**Stored items:**
###

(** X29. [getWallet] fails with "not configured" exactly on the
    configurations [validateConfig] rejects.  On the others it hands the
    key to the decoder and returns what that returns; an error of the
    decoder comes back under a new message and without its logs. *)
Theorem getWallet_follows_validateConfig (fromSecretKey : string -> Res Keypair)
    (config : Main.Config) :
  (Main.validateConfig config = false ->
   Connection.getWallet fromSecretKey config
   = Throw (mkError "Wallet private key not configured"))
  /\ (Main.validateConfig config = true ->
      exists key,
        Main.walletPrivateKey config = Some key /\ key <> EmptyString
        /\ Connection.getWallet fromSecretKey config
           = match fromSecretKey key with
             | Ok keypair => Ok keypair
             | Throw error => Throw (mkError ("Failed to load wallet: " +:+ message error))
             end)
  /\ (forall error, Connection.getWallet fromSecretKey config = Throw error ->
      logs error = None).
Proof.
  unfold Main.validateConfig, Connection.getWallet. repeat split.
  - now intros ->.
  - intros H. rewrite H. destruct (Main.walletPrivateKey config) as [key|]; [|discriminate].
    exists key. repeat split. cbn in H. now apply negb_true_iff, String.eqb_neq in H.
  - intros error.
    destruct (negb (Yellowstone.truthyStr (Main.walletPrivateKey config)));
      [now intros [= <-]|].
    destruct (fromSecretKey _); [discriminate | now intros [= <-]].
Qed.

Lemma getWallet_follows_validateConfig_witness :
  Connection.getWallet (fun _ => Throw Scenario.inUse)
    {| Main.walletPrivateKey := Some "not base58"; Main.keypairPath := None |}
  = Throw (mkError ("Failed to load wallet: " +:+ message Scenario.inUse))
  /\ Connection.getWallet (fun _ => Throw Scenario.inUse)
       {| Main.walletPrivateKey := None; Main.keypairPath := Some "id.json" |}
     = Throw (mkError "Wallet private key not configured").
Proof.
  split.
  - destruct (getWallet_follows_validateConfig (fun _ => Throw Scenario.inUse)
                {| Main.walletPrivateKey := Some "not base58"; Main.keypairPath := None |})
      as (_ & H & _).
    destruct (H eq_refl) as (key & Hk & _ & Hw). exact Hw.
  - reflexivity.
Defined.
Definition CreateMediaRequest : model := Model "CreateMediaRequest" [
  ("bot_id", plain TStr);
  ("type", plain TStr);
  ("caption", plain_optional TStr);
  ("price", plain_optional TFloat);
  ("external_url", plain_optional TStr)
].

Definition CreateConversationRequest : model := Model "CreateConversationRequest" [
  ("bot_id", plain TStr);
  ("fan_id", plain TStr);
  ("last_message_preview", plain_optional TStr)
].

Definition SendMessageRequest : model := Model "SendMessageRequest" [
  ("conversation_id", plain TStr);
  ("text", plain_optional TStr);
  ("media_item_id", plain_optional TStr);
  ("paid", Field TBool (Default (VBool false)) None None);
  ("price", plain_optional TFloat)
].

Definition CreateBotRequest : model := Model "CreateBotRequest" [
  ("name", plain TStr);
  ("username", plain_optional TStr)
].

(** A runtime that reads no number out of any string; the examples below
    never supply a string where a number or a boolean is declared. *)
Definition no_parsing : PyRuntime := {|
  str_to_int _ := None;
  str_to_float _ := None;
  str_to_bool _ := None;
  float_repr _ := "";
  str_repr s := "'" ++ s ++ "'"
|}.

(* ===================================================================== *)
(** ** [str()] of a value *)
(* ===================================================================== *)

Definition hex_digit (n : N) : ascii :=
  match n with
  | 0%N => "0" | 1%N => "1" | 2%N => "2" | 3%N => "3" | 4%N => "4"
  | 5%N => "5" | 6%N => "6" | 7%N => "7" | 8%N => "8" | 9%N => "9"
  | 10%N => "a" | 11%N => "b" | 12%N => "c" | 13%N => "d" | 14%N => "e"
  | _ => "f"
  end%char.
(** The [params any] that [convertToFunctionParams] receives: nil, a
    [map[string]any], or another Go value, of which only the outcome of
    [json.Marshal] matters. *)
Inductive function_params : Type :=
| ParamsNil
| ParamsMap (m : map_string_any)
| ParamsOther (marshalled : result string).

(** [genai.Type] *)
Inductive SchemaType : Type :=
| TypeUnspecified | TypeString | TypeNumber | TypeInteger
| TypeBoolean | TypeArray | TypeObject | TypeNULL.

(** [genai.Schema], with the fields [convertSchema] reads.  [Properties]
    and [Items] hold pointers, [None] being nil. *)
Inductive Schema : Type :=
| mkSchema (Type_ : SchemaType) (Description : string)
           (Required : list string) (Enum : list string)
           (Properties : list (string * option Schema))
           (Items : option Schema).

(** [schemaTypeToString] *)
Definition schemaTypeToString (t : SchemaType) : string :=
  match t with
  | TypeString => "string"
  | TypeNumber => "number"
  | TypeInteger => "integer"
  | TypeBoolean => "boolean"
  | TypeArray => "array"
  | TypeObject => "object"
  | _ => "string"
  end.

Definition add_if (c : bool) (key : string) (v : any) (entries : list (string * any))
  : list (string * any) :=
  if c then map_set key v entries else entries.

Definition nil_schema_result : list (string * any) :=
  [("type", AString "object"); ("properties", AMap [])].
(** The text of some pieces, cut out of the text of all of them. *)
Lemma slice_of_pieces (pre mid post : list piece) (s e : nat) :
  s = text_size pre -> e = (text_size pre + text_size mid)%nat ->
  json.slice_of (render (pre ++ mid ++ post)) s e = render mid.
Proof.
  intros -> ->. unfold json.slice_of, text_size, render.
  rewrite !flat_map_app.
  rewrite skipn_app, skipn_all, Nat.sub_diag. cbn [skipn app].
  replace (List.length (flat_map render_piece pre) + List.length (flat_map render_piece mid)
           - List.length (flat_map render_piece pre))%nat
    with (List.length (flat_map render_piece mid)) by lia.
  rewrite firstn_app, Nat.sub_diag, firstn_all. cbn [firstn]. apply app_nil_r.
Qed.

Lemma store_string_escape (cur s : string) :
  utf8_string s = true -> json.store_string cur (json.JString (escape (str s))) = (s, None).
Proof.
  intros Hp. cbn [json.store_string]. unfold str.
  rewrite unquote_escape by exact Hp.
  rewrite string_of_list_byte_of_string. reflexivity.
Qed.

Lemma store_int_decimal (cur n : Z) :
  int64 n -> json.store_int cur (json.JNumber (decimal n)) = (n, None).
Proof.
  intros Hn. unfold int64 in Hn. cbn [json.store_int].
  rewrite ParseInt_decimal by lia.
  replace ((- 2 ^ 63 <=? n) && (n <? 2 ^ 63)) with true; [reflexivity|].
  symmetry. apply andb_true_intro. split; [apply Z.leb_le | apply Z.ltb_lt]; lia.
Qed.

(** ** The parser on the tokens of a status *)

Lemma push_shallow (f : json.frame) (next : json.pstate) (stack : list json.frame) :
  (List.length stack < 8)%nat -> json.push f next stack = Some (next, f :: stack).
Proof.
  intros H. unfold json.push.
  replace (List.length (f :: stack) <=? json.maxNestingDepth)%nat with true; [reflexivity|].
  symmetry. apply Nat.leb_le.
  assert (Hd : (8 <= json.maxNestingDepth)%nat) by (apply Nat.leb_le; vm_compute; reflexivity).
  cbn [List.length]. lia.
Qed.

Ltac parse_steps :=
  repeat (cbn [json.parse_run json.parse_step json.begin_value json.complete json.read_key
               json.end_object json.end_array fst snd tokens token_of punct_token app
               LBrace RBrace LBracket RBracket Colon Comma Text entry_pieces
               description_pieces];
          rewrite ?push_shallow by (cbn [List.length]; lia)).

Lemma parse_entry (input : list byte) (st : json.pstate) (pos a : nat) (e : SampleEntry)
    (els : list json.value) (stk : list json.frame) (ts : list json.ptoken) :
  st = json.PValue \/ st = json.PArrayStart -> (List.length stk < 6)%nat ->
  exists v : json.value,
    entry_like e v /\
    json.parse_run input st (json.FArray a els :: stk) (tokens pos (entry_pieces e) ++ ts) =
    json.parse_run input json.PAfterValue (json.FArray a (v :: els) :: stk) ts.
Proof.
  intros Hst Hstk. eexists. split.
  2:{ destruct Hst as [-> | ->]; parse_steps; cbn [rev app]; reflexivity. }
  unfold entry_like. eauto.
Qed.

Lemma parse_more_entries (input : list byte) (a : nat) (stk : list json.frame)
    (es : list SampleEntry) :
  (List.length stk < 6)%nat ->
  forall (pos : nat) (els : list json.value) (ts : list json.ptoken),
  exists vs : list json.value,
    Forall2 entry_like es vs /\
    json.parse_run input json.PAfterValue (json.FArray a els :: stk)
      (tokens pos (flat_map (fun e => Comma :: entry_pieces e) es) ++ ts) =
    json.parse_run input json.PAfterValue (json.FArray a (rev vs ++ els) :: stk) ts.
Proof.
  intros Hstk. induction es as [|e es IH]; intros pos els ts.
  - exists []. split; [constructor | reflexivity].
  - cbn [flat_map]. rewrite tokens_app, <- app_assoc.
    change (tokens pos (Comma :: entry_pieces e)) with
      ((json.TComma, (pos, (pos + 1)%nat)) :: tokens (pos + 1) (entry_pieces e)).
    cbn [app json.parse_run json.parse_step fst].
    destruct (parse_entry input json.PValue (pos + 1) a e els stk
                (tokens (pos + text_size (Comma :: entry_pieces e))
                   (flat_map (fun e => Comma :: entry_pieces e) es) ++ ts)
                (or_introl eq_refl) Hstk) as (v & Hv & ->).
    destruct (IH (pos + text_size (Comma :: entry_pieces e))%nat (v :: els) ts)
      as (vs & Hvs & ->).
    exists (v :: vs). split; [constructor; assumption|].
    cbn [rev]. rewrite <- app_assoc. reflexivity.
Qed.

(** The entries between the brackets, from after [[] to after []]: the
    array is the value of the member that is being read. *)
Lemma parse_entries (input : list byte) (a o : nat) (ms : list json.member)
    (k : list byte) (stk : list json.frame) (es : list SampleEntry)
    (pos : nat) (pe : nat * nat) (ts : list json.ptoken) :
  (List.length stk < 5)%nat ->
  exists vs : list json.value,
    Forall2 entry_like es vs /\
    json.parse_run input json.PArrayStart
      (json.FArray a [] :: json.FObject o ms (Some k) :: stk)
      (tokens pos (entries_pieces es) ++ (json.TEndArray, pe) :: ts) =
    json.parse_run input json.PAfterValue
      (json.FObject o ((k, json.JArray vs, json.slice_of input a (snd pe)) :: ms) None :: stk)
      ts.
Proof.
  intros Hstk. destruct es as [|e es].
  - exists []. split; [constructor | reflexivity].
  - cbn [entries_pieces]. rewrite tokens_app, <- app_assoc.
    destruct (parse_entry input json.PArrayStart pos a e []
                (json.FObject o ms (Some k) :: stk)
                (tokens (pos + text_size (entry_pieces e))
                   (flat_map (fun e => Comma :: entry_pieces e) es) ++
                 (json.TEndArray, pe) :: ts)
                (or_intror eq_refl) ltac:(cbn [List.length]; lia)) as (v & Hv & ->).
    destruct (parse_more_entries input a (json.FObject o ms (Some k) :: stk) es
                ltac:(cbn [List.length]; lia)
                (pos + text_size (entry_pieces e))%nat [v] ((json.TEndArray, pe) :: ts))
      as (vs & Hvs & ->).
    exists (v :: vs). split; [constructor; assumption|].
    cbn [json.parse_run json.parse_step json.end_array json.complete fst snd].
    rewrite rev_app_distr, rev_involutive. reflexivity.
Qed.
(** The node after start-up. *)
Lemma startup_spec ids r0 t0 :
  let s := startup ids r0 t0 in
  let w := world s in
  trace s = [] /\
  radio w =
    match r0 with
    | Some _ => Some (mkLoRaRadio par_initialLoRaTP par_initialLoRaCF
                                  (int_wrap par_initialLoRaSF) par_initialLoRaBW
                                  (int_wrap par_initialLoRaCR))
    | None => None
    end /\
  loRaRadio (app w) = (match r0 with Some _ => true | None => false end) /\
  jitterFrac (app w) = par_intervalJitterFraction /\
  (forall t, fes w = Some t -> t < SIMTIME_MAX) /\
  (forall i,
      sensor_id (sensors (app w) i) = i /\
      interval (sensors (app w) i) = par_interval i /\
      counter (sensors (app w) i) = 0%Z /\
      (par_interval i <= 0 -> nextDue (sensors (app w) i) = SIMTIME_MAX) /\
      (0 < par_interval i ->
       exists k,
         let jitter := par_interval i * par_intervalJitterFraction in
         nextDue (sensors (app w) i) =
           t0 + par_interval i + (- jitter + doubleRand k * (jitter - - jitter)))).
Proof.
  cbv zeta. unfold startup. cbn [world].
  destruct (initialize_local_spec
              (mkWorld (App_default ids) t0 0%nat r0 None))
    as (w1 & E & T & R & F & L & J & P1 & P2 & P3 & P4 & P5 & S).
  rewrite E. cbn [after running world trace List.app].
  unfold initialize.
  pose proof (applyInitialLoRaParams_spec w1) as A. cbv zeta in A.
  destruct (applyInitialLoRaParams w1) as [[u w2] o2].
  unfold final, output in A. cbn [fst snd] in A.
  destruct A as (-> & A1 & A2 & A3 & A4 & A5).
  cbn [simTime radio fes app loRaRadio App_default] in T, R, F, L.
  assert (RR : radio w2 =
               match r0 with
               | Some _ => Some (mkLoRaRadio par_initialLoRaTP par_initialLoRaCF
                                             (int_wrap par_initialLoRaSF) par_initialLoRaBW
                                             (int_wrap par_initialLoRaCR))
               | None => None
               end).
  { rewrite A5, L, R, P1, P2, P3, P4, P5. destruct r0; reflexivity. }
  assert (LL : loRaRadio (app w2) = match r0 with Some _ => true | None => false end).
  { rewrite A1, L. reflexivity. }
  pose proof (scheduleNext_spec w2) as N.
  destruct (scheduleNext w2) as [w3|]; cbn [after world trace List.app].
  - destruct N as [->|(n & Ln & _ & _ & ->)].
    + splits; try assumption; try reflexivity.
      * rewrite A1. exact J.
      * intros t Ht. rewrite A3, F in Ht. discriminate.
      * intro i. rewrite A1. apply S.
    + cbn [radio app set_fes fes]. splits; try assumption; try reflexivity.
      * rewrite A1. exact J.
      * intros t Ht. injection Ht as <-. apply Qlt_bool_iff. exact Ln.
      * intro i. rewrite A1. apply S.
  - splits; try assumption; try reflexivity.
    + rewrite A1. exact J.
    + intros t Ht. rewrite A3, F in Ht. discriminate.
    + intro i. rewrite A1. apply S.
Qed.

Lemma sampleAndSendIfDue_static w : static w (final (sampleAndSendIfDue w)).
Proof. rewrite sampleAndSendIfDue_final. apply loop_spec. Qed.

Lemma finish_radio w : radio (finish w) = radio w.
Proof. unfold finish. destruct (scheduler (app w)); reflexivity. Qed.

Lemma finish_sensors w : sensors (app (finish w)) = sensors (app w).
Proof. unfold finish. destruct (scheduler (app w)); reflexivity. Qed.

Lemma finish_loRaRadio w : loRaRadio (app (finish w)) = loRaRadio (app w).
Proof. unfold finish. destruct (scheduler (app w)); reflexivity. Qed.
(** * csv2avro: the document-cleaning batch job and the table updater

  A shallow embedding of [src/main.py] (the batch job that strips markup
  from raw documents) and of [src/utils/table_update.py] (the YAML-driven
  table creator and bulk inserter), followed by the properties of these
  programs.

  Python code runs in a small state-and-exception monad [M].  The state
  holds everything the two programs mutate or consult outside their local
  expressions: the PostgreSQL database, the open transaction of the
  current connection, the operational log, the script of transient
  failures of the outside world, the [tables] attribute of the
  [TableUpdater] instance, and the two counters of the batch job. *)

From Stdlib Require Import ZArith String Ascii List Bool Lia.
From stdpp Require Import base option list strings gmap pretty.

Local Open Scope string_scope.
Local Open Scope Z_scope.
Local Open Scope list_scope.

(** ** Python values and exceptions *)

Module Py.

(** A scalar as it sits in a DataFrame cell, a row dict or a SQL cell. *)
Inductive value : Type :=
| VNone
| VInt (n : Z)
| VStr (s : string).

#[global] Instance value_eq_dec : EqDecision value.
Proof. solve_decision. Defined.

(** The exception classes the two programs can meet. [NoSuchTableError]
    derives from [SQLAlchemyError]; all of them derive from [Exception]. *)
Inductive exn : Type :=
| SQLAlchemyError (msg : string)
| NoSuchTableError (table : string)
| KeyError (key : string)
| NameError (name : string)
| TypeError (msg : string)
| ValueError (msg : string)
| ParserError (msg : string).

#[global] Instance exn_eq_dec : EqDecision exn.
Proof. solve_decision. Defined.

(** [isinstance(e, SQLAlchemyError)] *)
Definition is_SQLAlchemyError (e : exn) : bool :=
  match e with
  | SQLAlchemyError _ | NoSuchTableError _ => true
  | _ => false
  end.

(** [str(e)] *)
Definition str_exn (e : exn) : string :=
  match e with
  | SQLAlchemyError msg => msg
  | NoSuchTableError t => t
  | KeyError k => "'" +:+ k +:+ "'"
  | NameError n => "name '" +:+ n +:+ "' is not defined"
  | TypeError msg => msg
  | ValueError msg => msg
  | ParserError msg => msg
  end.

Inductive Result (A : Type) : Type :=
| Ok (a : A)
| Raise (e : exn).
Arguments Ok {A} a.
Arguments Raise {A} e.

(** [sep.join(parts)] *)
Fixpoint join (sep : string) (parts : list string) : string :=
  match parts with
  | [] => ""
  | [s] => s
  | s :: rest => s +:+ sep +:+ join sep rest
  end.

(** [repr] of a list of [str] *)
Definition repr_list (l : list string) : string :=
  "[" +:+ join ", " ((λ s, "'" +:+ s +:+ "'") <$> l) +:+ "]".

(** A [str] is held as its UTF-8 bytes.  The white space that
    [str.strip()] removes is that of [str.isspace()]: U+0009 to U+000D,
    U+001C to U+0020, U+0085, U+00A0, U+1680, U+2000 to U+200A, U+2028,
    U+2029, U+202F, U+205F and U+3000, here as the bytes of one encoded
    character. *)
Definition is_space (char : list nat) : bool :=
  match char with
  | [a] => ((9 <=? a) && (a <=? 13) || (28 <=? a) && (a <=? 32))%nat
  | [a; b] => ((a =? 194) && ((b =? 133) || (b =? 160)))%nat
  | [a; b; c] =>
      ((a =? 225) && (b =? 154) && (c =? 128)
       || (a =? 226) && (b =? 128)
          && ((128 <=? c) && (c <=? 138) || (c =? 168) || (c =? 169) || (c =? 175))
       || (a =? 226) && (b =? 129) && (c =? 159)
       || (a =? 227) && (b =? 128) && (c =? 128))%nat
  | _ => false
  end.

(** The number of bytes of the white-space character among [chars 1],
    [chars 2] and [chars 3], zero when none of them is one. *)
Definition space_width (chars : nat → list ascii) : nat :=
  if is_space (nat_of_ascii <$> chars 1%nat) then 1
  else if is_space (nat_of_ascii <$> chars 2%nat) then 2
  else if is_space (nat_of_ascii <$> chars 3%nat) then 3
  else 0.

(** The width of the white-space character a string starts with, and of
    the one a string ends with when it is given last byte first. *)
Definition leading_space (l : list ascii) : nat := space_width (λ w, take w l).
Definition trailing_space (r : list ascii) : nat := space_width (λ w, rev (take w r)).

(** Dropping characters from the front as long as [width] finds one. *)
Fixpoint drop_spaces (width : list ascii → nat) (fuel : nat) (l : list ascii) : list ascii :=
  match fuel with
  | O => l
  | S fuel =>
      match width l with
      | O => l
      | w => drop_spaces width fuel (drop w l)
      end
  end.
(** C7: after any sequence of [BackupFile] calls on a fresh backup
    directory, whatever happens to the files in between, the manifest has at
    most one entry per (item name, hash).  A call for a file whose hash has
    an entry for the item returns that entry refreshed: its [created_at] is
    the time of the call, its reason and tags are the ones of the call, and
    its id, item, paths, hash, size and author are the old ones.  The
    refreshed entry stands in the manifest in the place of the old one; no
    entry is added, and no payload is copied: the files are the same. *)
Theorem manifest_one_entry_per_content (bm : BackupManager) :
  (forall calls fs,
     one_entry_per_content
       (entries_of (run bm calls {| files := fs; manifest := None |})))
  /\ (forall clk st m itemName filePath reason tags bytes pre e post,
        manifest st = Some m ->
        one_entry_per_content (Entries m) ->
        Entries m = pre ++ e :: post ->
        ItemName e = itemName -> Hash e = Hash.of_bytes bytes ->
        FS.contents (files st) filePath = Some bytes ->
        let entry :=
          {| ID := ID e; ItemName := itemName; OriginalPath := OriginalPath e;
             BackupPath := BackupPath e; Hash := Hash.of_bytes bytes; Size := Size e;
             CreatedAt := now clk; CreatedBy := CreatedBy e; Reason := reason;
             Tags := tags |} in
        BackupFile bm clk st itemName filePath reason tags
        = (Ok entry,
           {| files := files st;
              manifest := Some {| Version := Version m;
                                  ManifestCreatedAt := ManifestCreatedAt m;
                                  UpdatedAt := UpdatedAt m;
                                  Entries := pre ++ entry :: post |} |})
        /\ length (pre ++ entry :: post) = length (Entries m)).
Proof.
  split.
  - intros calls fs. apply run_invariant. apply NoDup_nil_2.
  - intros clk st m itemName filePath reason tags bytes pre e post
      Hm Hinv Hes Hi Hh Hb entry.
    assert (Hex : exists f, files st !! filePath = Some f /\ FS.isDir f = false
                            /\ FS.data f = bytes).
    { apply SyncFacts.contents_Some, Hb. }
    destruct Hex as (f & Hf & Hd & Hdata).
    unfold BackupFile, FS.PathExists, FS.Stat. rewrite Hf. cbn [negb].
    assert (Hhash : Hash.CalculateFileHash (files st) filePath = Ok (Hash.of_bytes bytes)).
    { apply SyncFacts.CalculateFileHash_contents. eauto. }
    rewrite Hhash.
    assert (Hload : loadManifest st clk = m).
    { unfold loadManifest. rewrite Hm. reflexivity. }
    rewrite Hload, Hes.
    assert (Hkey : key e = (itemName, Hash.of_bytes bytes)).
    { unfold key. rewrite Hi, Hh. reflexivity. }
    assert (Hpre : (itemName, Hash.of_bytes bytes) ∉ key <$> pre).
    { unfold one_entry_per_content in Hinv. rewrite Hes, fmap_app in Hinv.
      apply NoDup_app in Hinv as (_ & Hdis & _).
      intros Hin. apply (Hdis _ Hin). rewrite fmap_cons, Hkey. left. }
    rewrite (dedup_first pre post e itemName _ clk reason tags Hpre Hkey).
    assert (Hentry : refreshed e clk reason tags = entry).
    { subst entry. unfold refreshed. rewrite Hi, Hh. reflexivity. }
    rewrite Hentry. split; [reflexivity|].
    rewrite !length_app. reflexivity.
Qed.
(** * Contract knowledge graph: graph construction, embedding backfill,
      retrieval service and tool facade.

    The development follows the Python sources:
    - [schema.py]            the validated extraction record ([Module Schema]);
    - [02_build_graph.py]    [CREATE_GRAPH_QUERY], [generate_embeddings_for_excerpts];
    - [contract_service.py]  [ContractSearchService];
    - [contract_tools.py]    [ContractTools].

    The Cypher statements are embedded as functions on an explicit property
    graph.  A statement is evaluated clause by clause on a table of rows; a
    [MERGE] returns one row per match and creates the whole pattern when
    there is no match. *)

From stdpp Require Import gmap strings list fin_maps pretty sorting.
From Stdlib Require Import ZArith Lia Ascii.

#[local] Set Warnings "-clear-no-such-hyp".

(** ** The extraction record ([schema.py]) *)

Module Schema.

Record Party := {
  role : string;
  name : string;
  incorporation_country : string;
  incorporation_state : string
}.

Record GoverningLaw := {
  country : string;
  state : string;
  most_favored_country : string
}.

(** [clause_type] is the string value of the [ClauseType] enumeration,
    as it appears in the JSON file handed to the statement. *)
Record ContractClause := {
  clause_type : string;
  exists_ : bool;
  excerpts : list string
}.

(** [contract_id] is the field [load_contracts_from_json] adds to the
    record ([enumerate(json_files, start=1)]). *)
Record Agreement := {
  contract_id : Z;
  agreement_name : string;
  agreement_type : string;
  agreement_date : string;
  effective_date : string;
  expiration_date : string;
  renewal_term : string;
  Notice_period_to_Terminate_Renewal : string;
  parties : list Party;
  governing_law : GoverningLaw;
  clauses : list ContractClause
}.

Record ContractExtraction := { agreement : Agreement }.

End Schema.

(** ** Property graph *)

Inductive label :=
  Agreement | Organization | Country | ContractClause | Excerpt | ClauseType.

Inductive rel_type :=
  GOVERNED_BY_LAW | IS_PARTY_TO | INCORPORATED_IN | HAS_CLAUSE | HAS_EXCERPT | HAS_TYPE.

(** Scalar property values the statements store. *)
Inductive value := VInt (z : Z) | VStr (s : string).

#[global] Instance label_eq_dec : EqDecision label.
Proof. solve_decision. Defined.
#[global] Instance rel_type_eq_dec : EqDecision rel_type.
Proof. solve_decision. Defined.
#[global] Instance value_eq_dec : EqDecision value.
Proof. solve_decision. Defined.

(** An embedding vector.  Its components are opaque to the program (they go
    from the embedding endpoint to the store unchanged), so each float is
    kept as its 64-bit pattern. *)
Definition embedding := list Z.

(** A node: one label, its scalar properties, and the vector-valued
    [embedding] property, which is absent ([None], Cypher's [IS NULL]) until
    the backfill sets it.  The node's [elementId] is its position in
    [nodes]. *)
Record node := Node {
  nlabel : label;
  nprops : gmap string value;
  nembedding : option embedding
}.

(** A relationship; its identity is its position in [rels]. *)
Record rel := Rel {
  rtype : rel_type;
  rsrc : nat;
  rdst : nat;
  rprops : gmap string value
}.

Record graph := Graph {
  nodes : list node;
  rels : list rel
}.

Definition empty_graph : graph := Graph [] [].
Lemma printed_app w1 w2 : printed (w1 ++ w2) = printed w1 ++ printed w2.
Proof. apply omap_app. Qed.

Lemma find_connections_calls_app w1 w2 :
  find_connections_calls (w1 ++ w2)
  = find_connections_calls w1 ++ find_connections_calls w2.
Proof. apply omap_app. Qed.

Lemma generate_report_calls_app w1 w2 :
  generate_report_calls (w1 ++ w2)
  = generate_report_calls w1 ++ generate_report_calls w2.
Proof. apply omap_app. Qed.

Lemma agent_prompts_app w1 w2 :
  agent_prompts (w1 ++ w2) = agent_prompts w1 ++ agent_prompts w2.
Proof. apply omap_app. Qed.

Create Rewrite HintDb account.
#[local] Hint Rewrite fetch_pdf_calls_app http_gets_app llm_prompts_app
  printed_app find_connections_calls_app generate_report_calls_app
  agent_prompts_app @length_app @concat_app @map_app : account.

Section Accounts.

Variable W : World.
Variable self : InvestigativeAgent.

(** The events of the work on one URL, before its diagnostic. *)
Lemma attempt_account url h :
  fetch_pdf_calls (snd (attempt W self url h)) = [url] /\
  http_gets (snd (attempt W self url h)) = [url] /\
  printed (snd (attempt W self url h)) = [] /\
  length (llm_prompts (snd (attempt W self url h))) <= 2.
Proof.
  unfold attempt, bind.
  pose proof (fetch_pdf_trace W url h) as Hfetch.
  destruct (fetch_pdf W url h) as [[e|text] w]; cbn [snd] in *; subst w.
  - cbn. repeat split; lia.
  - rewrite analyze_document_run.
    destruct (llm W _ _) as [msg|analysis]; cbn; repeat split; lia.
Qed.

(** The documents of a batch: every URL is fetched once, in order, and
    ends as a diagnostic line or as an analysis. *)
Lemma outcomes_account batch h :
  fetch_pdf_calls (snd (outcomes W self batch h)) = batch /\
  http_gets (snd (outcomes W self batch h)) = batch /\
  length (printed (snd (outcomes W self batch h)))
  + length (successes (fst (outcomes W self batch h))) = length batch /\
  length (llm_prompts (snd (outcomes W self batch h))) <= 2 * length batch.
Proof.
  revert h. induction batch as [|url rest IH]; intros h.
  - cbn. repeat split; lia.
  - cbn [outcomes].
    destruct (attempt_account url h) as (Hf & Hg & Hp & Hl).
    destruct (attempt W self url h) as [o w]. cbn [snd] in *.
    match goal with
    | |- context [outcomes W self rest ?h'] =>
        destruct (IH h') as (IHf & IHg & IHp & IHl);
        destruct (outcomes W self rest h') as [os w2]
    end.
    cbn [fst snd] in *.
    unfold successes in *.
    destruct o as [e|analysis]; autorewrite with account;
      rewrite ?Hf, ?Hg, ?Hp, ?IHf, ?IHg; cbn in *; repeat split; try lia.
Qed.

###

**Problem statement:** Word for word, restate the lines running from the one containing "unfold attempt, bind." through the final line of the records above, and nothing besides.

**Solution for this exercise:**
  unfold attempt, bind.
  pose proof (fetch_pdf_trace W url h) as Hfetch.
  destruct (fetch_pdf W url h) as [[e|text] w]; cbn [snd] in *; subst w.
  - cbn. repeat split; lia.
  - rewrite analyze_document_run.
    destruct (llm W _ _) as [msg|analysis]; cbn; repeat split; lia.
Qed.

(** The documents of a batch: every URL is fetched once, in order, and
    ends as a diagnostic line or as an analysis. *)
Lemma outcomes_account batch h :
  fetch_pdf_calls (snd (outcomes W self batch h)) = batch /\
  http_gets (snd (outcomes W self batch h)) = batch /\
  length (printed (snd (outcomes W self batch h)))
  + length (successes (fst (outcomes W self batch h))) = length batch /\
  length (llm_prompts (snd (outcomes W self batch h))) <= 2 * length batch.
Proof.
  revert h. induction batch as [|url rest IH]; intros h.
  - cbn. repeat split; lia.
  - cbn [outcomes].
    destruct (attempt_account url h) as (Hf & Hg & Hp & Hl).
    destruct (attempt W self url h) as [o w]. cbn [snd] in *.
    match goal with
    | |- context [outcomes W self rest ?h'] =>
        destruct (IH h') as (IHf & IHg & IHp & IHl);
        destruct (outcomes W self rest h') as [os w2]
    end.
    cbn [fst snd] in *.
    unfold successes in *.
    destruct o as [e|analysis]; autorewrite with account;
      rewrite ?Hf, ?Hg, ?Hp, ?IHf, ?IHg; cbn in *; repeat split; try lia.
Qed.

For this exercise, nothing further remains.